## AIM OF THE EXERCISE
Lines from the line with "destruct (band_tree_status C" to the line with "unfold bt_node;" in the entries below, and only those, must be output exactly, with both ends included.

## RECORDS PROVIDED
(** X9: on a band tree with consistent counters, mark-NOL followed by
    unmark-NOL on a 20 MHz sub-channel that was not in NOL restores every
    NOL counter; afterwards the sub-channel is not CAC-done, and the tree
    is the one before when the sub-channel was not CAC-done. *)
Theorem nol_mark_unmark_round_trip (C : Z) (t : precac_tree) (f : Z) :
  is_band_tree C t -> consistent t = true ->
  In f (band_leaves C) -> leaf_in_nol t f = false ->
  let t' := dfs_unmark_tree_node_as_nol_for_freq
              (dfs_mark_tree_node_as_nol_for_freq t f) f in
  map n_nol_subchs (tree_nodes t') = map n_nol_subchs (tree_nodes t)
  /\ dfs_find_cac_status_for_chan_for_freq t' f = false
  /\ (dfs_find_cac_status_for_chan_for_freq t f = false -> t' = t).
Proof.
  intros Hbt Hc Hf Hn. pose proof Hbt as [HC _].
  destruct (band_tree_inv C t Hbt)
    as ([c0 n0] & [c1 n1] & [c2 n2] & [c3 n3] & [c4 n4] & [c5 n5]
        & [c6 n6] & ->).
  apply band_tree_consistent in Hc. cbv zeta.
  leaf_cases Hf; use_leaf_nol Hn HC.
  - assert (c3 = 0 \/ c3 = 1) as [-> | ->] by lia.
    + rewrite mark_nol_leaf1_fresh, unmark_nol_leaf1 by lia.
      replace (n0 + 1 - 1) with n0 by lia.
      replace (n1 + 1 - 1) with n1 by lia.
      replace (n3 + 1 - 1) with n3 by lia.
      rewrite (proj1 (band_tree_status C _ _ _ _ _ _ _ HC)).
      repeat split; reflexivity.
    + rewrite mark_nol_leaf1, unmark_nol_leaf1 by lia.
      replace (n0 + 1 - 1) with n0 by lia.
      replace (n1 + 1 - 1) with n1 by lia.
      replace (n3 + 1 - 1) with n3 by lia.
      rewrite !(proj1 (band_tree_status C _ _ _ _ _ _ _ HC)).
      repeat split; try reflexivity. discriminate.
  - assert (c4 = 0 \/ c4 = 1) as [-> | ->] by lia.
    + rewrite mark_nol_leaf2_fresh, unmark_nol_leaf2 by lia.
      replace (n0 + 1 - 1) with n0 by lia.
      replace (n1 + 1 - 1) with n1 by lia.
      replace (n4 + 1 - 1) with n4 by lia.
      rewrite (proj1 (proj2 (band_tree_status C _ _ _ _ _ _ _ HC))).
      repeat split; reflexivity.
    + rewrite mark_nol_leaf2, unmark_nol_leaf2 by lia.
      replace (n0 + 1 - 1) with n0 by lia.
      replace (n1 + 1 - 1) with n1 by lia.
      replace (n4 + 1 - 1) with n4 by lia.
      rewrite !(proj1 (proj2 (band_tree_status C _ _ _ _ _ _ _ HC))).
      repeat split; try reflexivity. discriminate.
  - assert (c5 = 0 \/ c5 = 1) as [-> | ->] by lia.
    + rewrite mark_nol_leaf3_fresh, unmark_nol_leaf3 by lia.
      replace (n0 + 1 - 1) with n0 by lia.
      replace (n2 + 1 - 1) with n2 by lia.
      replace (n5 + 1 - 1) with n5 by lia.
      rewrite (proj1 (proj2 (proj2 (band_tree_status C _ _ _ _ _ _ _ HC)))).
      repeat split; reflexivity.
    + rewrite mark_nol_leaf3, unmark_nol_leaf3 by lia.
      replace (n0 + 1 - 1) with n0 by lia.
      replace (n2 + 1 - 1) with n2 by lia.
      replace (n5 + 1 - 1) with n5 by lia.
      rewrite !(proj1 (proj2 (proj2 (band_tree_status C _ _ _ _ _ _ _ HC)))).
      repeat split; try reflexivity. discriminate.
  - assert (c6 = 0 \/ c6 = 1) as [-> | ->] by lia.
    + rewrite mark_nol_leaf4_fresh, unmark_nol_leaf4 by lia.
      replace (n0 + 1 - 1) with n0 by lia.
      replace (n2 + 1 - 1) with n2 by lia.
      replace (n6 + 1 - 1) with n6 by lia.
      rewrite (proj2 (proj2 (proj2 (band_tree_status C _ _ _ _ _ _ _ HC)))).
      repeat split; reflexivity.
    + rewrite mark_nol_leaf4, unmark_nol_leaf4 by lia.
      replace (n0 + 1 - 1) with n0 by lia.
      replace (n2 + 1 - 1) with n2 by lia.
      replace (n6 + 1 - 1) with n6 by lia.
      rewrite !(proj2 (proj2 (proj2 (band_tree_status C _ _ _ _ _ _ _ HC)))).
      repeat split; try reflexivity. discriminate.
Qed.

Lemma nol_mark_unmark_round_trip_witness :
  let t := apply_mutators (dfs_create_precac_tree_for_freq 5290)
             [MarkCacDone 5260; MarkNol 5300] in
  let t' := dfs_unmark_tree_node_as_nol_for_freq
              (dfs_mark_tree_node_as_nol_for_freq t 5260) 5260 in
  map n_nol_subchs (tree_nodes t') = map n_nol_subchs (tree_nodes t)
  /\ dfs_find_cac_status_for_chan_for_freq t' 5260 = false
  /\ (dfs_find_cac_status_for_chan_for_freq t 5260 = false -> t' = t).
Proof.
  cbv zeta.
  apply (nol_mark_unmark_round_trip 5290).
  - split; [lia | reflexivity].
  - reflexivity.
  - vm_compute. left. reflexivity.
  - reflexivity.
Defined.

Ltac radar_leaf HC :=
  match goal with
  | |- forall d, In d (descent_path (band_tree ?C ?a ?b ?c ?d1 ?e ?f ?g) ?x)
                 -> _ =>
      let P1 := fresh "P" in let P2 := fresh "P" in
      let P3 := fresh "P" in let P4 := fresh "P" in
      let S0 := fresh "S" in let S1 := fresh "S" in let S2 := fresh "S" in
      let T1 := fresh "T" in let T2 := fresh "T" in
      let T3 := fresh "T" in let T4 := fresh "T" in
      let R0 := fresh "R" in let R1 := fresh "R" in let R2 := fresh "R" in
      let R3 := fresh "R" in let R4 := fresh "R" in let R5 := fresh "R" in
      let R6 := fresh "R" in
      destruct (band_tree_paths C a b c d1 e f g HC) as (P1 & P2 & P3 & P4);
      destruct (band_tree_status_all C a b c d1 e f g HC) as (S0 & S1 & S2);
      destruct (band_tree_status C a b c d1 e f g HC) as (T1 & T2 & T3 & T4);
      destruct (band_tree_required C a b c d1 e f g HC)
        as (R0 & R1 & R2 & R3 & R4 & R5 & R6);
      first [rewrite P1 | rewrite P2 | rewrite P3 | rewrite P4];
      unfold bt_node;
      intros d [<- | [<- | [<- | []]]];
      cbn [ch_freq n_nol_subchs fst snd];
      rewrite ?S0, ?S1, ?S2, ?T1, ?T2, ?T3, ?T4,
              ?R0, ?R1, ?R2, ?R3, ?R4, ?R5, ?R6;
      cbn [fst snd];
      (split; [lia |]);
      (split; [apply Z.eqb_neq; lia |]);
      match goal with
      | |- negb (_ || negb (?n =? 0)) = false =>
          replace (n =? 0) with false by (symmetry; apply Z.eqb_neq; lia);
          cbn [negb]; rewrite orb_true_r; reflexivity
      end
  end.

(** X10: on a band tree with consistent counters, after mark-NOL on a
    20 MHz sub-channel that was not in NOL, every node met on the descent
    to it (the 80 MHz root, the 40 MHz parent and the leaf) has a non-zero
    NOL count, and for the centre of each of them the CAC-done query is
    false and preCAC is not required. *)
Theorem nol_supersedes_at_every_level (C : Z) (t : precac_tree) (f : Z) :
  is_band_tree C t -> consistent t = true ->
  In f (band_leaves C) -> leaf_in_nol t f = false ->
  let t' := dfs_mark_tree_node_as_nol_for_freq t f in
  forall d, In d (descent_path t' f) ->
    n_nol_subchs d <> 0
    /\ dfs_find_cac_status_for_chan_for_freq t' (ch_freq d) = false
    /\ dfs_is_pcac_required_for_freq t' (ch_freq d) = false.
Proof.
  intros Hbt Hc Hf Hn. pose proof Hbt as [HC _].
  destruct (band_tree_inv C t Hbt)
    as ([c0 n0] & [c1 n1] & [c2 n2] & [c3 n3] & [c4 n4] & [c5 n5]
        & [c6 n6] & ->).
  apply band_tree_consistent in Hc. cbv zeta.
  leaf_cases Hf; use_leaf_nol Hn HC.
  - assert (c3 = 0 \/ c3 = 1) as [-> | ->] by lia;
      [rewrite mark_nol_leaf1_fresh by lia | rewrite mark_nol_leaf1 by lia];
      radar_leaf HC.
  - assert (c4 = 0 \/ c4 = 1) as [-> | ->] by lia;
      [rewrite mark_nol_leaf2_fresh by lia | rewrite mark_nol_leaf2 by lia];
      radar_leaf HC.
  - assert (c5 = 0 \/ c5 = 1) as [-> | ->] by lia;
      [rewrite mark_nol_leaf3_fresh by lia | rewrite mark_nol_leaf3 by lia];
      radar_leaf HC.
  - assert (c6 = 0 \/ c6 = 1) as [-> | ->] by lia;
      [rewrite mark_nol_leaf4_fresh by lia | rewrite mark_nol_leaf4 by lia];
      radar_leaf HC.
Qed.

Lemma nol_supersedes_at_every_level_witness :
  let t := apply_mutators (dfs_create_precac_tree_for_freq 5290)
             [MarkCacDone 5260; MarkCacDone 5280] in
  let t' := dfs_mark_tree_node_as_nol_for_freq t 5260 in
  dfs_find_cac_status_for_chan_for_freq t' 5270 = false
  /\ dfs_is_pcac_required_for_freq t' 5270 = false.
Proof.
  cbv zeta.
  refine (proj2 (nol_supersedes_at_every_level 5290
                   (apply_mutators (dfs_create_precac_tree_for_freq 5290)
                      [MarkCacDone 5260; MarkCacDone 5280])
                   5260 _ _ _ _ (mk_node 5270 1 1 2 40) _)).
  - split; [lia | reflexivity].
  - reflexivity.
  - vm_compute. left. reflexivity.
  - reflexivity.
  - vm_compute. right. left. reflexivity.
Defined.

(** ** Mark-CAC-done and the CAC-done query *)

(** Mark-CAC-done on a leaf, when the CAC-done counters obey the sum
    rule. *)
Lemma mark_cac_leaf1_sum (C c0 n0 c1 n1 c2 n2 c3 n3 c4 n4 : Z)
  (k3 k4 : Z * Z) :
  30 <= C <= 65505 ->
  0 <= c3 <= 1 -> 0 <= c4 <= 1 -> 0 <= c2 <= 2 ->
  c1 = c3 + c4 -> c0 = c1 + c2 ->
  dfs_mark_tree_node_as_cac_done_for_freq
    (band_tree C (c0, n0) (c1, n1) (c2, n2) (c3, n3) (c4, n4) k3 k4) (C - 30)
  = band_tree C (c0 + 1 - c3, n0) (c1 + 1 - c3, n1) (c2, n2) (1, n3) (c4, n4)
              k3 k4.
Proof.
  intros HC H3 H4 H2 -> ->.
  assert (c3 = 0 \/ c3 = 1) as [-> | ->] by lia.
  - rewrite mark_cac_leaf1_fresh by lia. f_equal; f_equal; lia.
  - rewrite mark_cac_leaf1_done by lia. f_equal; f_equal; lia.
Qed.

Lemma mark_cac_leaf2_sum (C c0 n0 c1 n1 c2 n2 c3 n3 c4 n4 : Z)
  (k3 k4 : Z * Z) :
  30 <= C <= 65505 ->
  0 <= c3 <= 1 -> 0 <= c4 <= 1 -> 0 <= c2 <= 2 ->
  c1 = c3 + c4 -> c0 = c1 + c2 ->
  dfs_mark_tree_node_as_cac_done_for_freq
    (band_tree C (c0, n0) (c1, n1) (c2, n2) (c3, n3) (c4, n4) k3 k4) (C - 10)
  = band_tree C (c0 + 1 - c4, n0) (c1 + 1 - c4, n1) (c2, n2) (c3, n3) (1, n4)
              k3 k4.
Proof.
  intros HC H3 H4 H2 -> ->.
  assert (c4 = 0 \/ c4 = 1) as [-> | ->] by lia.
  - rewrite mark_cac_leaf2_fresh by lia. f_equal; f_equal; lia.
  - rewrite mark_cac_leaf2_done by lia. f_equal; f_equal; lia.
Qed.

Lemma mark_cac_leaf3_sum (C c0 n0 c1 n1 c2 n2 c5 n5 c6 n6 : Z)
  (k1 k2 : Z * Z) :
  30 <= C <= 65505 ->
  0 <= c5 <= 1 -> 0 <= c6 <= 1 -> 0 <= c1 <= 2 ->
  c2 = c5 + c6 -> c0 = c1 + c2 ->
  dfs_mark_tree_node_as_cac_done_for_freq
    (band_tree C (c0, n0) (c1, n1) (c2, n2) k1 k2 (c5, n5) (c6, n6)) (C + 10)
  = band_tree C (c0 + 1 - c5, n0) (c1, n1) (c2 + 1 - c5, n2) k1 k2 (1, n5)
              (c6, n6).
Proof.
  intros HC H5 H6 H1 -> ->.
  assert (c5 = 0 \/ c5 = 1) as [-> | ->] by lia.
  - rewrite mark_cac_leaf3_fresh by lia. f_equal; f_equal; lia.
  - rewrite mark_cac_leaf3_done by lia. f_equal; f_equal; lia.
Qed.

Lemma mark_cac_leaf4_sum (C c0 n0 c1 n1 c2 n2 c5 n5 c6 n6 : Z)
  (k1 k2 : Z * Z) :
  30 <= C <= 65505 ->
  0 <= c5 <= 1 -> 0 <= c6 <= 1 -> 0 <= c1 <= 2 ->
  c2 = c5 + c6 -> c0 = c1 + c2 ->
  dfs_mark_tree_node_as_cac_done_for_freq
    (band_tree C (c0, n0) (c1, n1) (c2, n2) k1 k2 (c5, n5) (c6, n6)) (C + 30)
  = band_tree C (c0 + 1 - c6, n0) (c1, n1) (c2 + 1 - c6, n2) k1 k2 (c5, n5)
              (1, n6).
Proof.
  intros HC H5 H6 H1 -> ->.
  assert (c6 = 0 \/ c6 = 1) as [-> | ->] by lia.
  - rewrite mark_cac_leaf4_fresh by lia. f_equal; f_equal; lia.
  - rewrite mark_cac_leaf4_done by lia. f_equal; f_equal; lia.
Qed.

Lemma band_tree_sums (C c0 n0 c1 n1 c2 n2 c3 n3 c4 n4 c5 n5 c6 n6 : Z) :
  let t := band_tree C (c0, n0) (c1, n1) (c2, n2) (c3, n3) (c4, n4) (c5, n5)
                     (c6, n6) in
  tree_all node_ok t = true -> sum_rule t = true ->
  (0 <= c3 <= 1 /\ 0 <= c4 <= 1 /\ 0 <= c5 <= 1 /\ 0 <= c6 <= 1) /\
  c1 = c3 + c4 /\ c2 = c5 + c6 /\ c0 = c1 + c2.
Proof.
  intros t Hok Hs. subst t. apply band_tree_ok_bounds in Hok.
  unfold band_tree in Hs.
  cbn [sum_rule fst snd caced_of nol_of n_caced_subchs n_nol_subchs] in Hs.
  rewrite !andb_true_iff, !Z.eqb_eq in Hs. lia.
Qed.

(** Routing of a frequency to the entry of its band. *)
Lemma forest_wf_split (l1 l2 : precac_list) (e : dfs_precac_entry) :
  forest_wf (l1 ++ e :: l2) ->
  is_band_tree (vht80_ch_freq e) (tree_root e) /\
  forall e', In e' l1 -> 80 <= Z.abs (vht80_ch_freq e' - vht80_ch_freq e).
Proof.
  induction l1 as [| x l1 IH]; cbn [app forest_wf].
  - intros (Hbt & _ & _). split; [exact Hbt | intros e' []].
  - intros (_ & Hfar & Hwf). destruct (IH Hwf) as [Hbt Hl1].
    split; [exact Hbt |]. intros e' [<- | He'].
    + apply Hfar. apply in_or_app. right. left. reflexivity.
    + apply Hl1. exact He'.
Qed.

## SOLUTION FOR THIS TASK
      destruct (band_tree_status C a b c d1 e f g HC) as (T1 & T2 & T3 & T4);
      destruct (band_tree_required C a b c d1 e f g HC)
        as (R0 & R1 & R2 & R3 & R4 & R5 & R6);
      first [rewrite P1 | rewrite P2 | rewrite P3 | rewrite P4];
      unfold bt_node;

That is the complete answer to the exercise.